Eusocial organisms, such as ants, wasps, and bees, form hierarchical social systems with reproductive queens and sterile workers, meaning that many individuals take the evolutionarily counterintuitive step of sacrificing their own reproduction to care for the offspring of others. Kin selection theory, which supports tight genetic ties in such behavior, has been the major theoretical attempt to explain the evolution in such directions.

“In some situations, inclusive fitness theory, which tries to calculate fitness effects conferred on relatives, is a suitable alternative to standard population genetics,” said Nowak, professor of mathematics and of biology and director of the University’s Program for Evolutionary Dynamics. “But it is not applicable in general. Our analysis shows that inclusive fitness theory rests on fragile assumptions, which rarely hold in nature.”

“Contrary to many previous claims, we prove that inclusive fitness theory is not an extended theory of evolution and is not needed to explain eusociality,” Nowak said. “Standard natural selection theory represents a simpler and superior approach, and provides an exact framework for interpreting empirical observations.”

Eusociality is rare, but important in evolutionary biology because the few species that adhere to it — including social insects and, to an extent, humans — rank among the planet’s most dominant. The biomass of ants alone is more than half of all insects, exceeding that of all terrestrial nonhuman vertebrates combined. Humans, who are more loosely eusocial, dominate land vertebrates.
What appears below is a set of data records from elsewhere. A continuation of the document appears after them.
Lemma TavisCummings_build_value (N_atoms N_cavity : Z) (wc wa g : number)
      (self : HamiltonianBase) (v : pyval) :
  fst (TavisCummings_build N_atoms N_cavity wc wa g self) = Ok v ->
  exists q, v = PObj q.
Proof.
  destruct (Z.ltb_spec N_cavity 2) as [Hc|Hc].
  { unfold TavisCummings_build, mbind, set_params, lift, set_H, mret, destroy.
    rewrite (proj2 (Z.ltb_lt N_cavity 2)) by assumption. cbn. discriminate. }
  destruct (Z.ltb_spec N_atoms 0) as [Ha|Ha].
  { unfold TavisCummings_build, mbind, set_params, lift, set_H, mret.
    rewrite (destroy_ok N_cavity) by assumption.
    rewrite (proj2 (Z.ltb_lt N_atoms 0)) by assumption. cbn. discriminate. }
  destruct (Z.eq_dec N_atoms 0) as [->|Hne].
  { rewrite TavisCummings_build_no_atoms by assumption. cbn. discriminate. }
  destruct (TavisCummings_returns N_atoms N_cavity wc wa g self) as (h & E & _);
    try lia.
  rewrite E. intros E'. injection E' as <-. eauto.
Qed.

Lemma DickeModel_build_value (N_atoms N_cavity : Z) (wc wa g : number)
      (self : HamiltonianBase) (v : pyval) :
  fst (DickeModel_build N_atoms N_cavity wc wa g self) = Ok v ->
  exists q, v = PObj q.
Proof.
  destruct (Z.ltb_spec N_cavity 2) as [Hc|Hc].
  { unfold DickeModel_build, mbind, set_params, lift, set_H, mret, destroy.
    rewrite (proj2 (Z.ltb_lt N_cavity 2)) by assumption. cbn. discriminate. }
  destruct (Z.ltb_spec N_atoms 0) as [Ha|Ha].
  { unfold DickeModel_build, mbind, set_params, lift, set_H, mret.
    rewrite (destroy_ok N_cavity) by assumption. unfold qeye at 1.
    rewrite (proj2 (Z.ltb_lt (N_atoms + 1) 1)) by lia. cbn. discriminate. }
  destruct (Z.eq_dec N_atoms 0) as [->|Hne].
  { rewrite DickeModel_build_no_atoms by assumption. cbn. discriminate. }
  rewrite DickeModel_build_ok by lia. cbn.
  intros E. injection E as <-. eauto.
Qed.

Lemma HeisenbergSpinChain_build_value (N_spins : Z) (Jx Jy Jz : number)
      (self : HamiltonianBase) (v : pyval) :
  fst (HeisenbergSpinChain_build N_spins Jx Jy Jz self) = Ok v ->
  stored_hamiltonian v.
Proof.
  rewrite HeisenbergSpinChain_build_ok. cbn. intros E. injection E as <-.
  apply acc_sum_stored.
Qed.

Lemma BoseHubbard_build_value (N_sites N_levels : Z) (t U : number)
      (self : HamiltonianBase) (v : pyval) :
  fst (BoseHubbard_build N_sites N_levels t U self) = Ok v ->
  stored_hamiltonian v.
Proof.
  destruct (Z.leb_spec N_sites 0) as [Hs|Hs].
  { rewrite BoseHubbard_build_no_sites by assumption. cbn.
    intros E. injection E as <-. right. now left. }
  destruct (Z.ltb_spec N_levels 2) as [Hl|Hl].
  - unfold BoseHubbard_build, mbind, set_params, lift, set_H, mret, range.
    destruct (Z.to_nat N_sites) as [|k] eqn:Ek; [lia|].
    cbn [seq mapM]. unfold destroy at 1.
    rewrite (proj2 (Z.ltb_lt N_levels 2)) by assumption. cbn. discriminate.
  - rewrite BoseHubbard_build_ok by assumption. cbn. intros E. injection E as <-.
    destruct (BoseHubbard_op_inv (fun _ => True) (Z.to_nat N_levels)
                (Z.to_nat N_sites) t U) as (h & -> & _); auto; try lia.
    right. right. eauto.
Qed.

(** *** Serialization of the state *)

Lemma serializable_iff (v : pyval) : serializable v <-> ~ rejected v.
Proof.
  unfold serializable. destruct v as [|z|x|q]; cbn [json_of_pyval rejected].
  - split; [auto|eauto].
  - split; [auto|eauto].
  - destruct (is_complex x); split.
    + intros [j E]. discriminate E.
    + intros Hn. now contradiction Hn.
    + intros _. discriminate.
    + eauto.
  - split; [intros [j E]; discriminate E|intros Hn; now contradiction Hn].
Qed.

(** [json.dumps] of the parameters either returns or raises [TypeError]. *)
Lemma json_params_cases (ps : list (string * pyval)) :
  (exists js, mapM (fun kv => j <- json_of_pyval (snd kv) ;; Ok (fst kv, j)) ps = Ok js) \/
  mapM (fun kv => j <- json_of_pyval (snd kv) ;; Ok (fst kv, j)) ps = Raise TypeError.
Proof.
  induction ps as [|[k v] ps IH]; cbn [mapM fst snd]; [left; eauto|].
  destruct v as [|z|c|q]; cbn [json_of_pyval bind]; try (now right).
  - destruct IH as [[js ->]| ->]; cbn [bind]; [left; eauto|now right].
  - destruct IH as [[js ->]| ->]; cbn [bind]; [left; eauto|now right].
  - destruct (is_complex c); cbn [bind]; [now right|].
    destruct IH as [[js ->]| ->]; cbn [bind]; [left; eauto|now right].
Qed.

(** When it returns, the result holds the image of every value under its
    key, in the same order. *)
Lemma json_params_image (ps : list (string * pyval)) (js : list (string * json)) :
  mapM (fun kv => j <- json_of_pyval (snd kv) ;; Ok (fst kv, j)) ps = Ok js ->
  json_image ps js.
Proof.
  revert js. induction ps as [|[k v] ps IH]; intros js E; cbn [mapM fst snd] in E.
  - injection E as <-. constructor.
  - destruct (json_of_pyval v) as [j|e] eqn:Ev; [|discriminate]. cbn [bind] in E.
    destruct (mapM _ ps) as [js'|e]; [|discriminate]. cbn [bind] in E.
    injection E as <-. constructor; [split; [reflexivity|exact Ev]|now apply IH].
Qed.

Lemma json_image_serializable (ps : list (string * pyval)) (js : list (string * json)) :
  json_image ps js -> Forall (fun kv => serializable (snd kv)) ps.
Proof.
  induction 1 as [|kv kj ps js [_ E] _ IH]; constructor; [|exact IH].
  unfold serializable. eauto.
Qed.

Lemma json_params_serializable (ps : list (string * pyval)) (js : list (string * json)) :
  mapM (fun kv => j <- json_of_pyval (snd kv) ;; Ok (fst kv, j)) ps = Ok js ->
  Forall (fun kv => serializable (snd kv)) ps.
Proof. intros E. now apply (json_image_serializable ps js), json_params_image. Qed.

Lemma json_params_not_serializable (ps : list (string * pyval)) :
  ~ Forall (fun kv => serializable (snd kv)) ps ->
  mapM (fun kv => j <- json_of_pyval (snd kv) ;; Ok (fst kv, j)) ps = Raise TypeError.
Proof.
  intros Hn. destruct (json_params_cases ps) as [[js E]|E]; [|exact E].
  exfalso. apply Hn. now apply (json_params_serializable ps js).
Qed.

(** One rejected value is enough for [json.dumps] to raise. *)
Lemma json_params_rejected (ps : list (string * pyval)) :
  Exists (fun kv => rejected (snd kv)) ps <->
  mapM (fun kv => j <- json_of_pyval (snd kv) ;; Ok (fst kv, j)) ps = Raise TypeError.
Proof.
  split.
  - intros HE. apply json_params_not_serializable. intros HF.
    apply Exists_exists in HE. destruct HE as (kv & Hin & Hr).
    rewrite Forall_forall in HF. now apply (serializable_iff (snd kv)) in Hr; [|auto].
  - induction ps as [|[k v] ps IH]; cbn [mapM fst snd]; [discriminate|].
    destruct (json_of_pyval v) as [j|e] eqn:Ev; cbn [bind].
    + destruct (mapM _ ps) as [js|e]; cbn [bind]; [discriminate|].
      intros E. injection E as ->. right. now apply IH.
    + intros _. left. cbn [snd]. destruct v as [|z|x|q]; cbn in Ev |- *;
        try discriminate; [|exact I].
      now destruct (is_complex x).
Qed.

(** [to_json] on an object that holds an operator. *)
Lemma to_json_built (self : HamiltonianBase) (h : Qobj) (js : list (string * json)) :
  H self = PObj h ->
  mapM (fun kv => j <- json_of_pyval (snd kv) ;; Ok (fst kv, j)) (params self) = Ok js ->
  to_json self =
  Ok (json_record (name self) js
        (JStr (str_shape (shape h, shape h))) (JBool (isherm h))).
Proof.
  intros HH E. unfold to_json. rewrite HH, E. reflexivity.
Qed.

(** [to_json] on an object whose [self.H] is false in a condition. *)
Lemma to_json_unbuilt (self : HamiltonianBase) (js : list (string * json)) :
  H self = PNone \/ H self = PInt 0 ->
  mapM (fun kv => j <- json_of_pyval (snd kv) ;; Ok (fst kv, j)) (params self) = Ok js ->
  to_json self = Ok (json_record (name self) js JNull JNull).
Proof.
  intros [HH|HH] E; unfold to_json; rewrite HH, E; reflexivity.
Qed.

Lemma to_json_params_raise (self : HamiltonianBase) (e : error) :
  stored_hamiltonian (H self) ->
  mapM (fun kv => j <- json_of_pyval (snd kv) ;; Ok (fst kv, j)) (params self) = Raise e ->
  to_json self = Raise e.
Proof.
  intros [HH|[HH|(q & HH)]] E; unfold to_json; rewrite HH, E; reflexivity.
Qed.

(** [to_json] on an object that holds an operator: [is_hermitian] is what
    [isherm] answers. *)
Lemma to_json_after_build (self : HamiltonianBase) (nm : string)
      (ps : list (string * pyval)) (js : list (string * json)) (h : Qobj) (n : nat) :
  name self = nm -> params self = ps -> H self = PObj h ->
  shape h = n ->
  mapM (fun kv => j <- json_of_pyval (snd kv) ;; Ok (fst kv, j)) ps = Ok js ->
  to_json self = Ok (json_record nm js (JStr (str_shape (n, n))) (JBool (isherm h))).
Proof.
  intros <- <- HH <- E. now rewrite (to_json_built self h js HH E).
Qed.

(** [to_json] after a build one of whose arguments is a [complex]. *)
Lemma to_json_after_complex (self : HamiltonianBase) (ps : list (string * pyval)) :
  params self = ps -> stored_hamiltonian (H self) ->
  Exists (fun kv => rejected (snd kv)) ps ->
  to_json self = Raise TypeError.
Proof.
  intros <- HH Hn. apply to_json_params_raise; [exact HH|].
  now apply json_params_rejected.
Qed.

(** One [complex] among the three couplings that end a parameter
    dictionary is a rejected value. *)
Lemma couplings_rejected (front : list (string * pyval)) (x y w : number)
      (k1 k2 k3 : string) :
  is_complex x = true \/ is_complex y = true \/ is_complex w = true ->
  Exists (fun kv : string * pyval => rejected (snd kv))
         (front ++ [(k1, PNum x); (k2, PNum y); (k3, PNum w)])%list.
Proof.
  intros Hc. apply Exists_app. right.
  destruct Hc as [Hc|[Hc|Hc]].
  - left. exact Hc.
  - right. left. exact Hc.
  - right. right. left. exact Hc.
Qed.

End ObjectTheory.

(** ** Sums of operators, entry by entry *)

Section SumEntries.

Context {Sc : Scalar}.
Local Open Scope C_scope.

Add Ring C_ring_entries : C_ring.

Lemma csum_shift (k : nat) (g : nat -> C) :
  csum (S k) g = g 0%nat + csum k (fun x => g (S x)).
Proof.
  induction k as [|k IH].
  - cbn. ring.
  - change (csum (S (S k)) g) with (csum (S k) g + g (S k)).
    rewrite IH. cbn [csum]. ring.
Qed.

Lemma fold_acc_add_data (f : nat -> Qobj) (k a : nat) (acc : Qobj) :
  exists h, fold_left acc_add (map f (seq a k)) (PObj acc) = PObj h /\
            dims h = dims acc /\ shape h = shape acc /\
            forall i j, data h i j =
                        data acc i j + csum k (fun x => data (f (a + x)%nat) i j).
Proof.
  revert a acc. induction k as [|k IH]; intros a acc.
  - exists acc. split; [reflexivity|]. split; [reflexivity|].
    split; [reflexivity|]. intros i j. cbn. ring.
  - cbn [seq map fold_left acc_add].
    destruct (IH (S a) (qadd acc (f a))) as (h & E & Hd & Hs & Hdat).
    exists h. split; [exact E|]. split; [exact Hd|]. split; [exact Hs|].
    intros i j. rewrite Hdat, csum_shift. cbn [data qadd]. unfold madd.
    rewrite Nat.add_0_r.
    rewrite (csum_ext k (fun x => data (f (S a + x)%nat) i j)
                        (fun x => data (f (a + S x)%nat) i j))
      by (intros x _; now rewrite Nat.add_succ_r).
    ring.
Qed.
“Eusociality has arisen independently some 10 to 20 times in the course of evolution,” said Tarnita, a junior fellow in Harvard’s Society of Fellows. “Our model shows that it is difficult to get eusociality in the first place, but that it is very stable once it is established. A colony behaves like a ‘superorganism,’ reproducing the genome of the queen and the sperm she has stored.”

Nowak, Tarnita, and Wilson’s proposal on eusocial evolution sketches out three distinct steps species can take to sidestep eusociality’s evolutionary cost:

  • First, species must form groups within a population, such as when nests or food attract individuals to discrete locations some distance apart, when parents and offspring remain together, or when migrating flocks follow leaders.
  • Second, species must accumulate traits, arising through ordinary natural selection, that favor the switch to eusociality. For instance, Ceratina and Lasioglossum bees, which appear perched on the cusp of eusociality, cooperate in foraging, tunneling, and guarding resources. Another such pre-adaptation is progressive provisioning, in which a female builds a nest, lays an egg in it, and then feeds or guards larvae until they mature. Most importantly, the candidate species must build a defensible nest.
  • Finally, individuals must develop genes supporting eusociality, whether by mutation or recombination. Crossing the threshold to eusociality essentially requires that a female and her offspring not disperse to start new, individual nests, but rather remain at the old nest. While eusocial genes have yet to be identified, at least two eusocial ant species are known to have genes that quell the urge to roam from the nest.

If these steps are followed and a species becomes eusocial, the evolutionary costs of individuals forgoing reproduction are compensated by the greatly reduced mortality of the queen and her larvae, which are protected by the colony. In some ant species, a queen that might live for only a few months if alone can live for 25 years or more as part of a colony, producing millions of offspring.

Nowak, Tarnita, and Wilson’s work was funded by the John Templeton Foundation, the National Science Foundation, the National Institutes of Health, the Bill and Melinda Gates Foundation, and J. Epstein.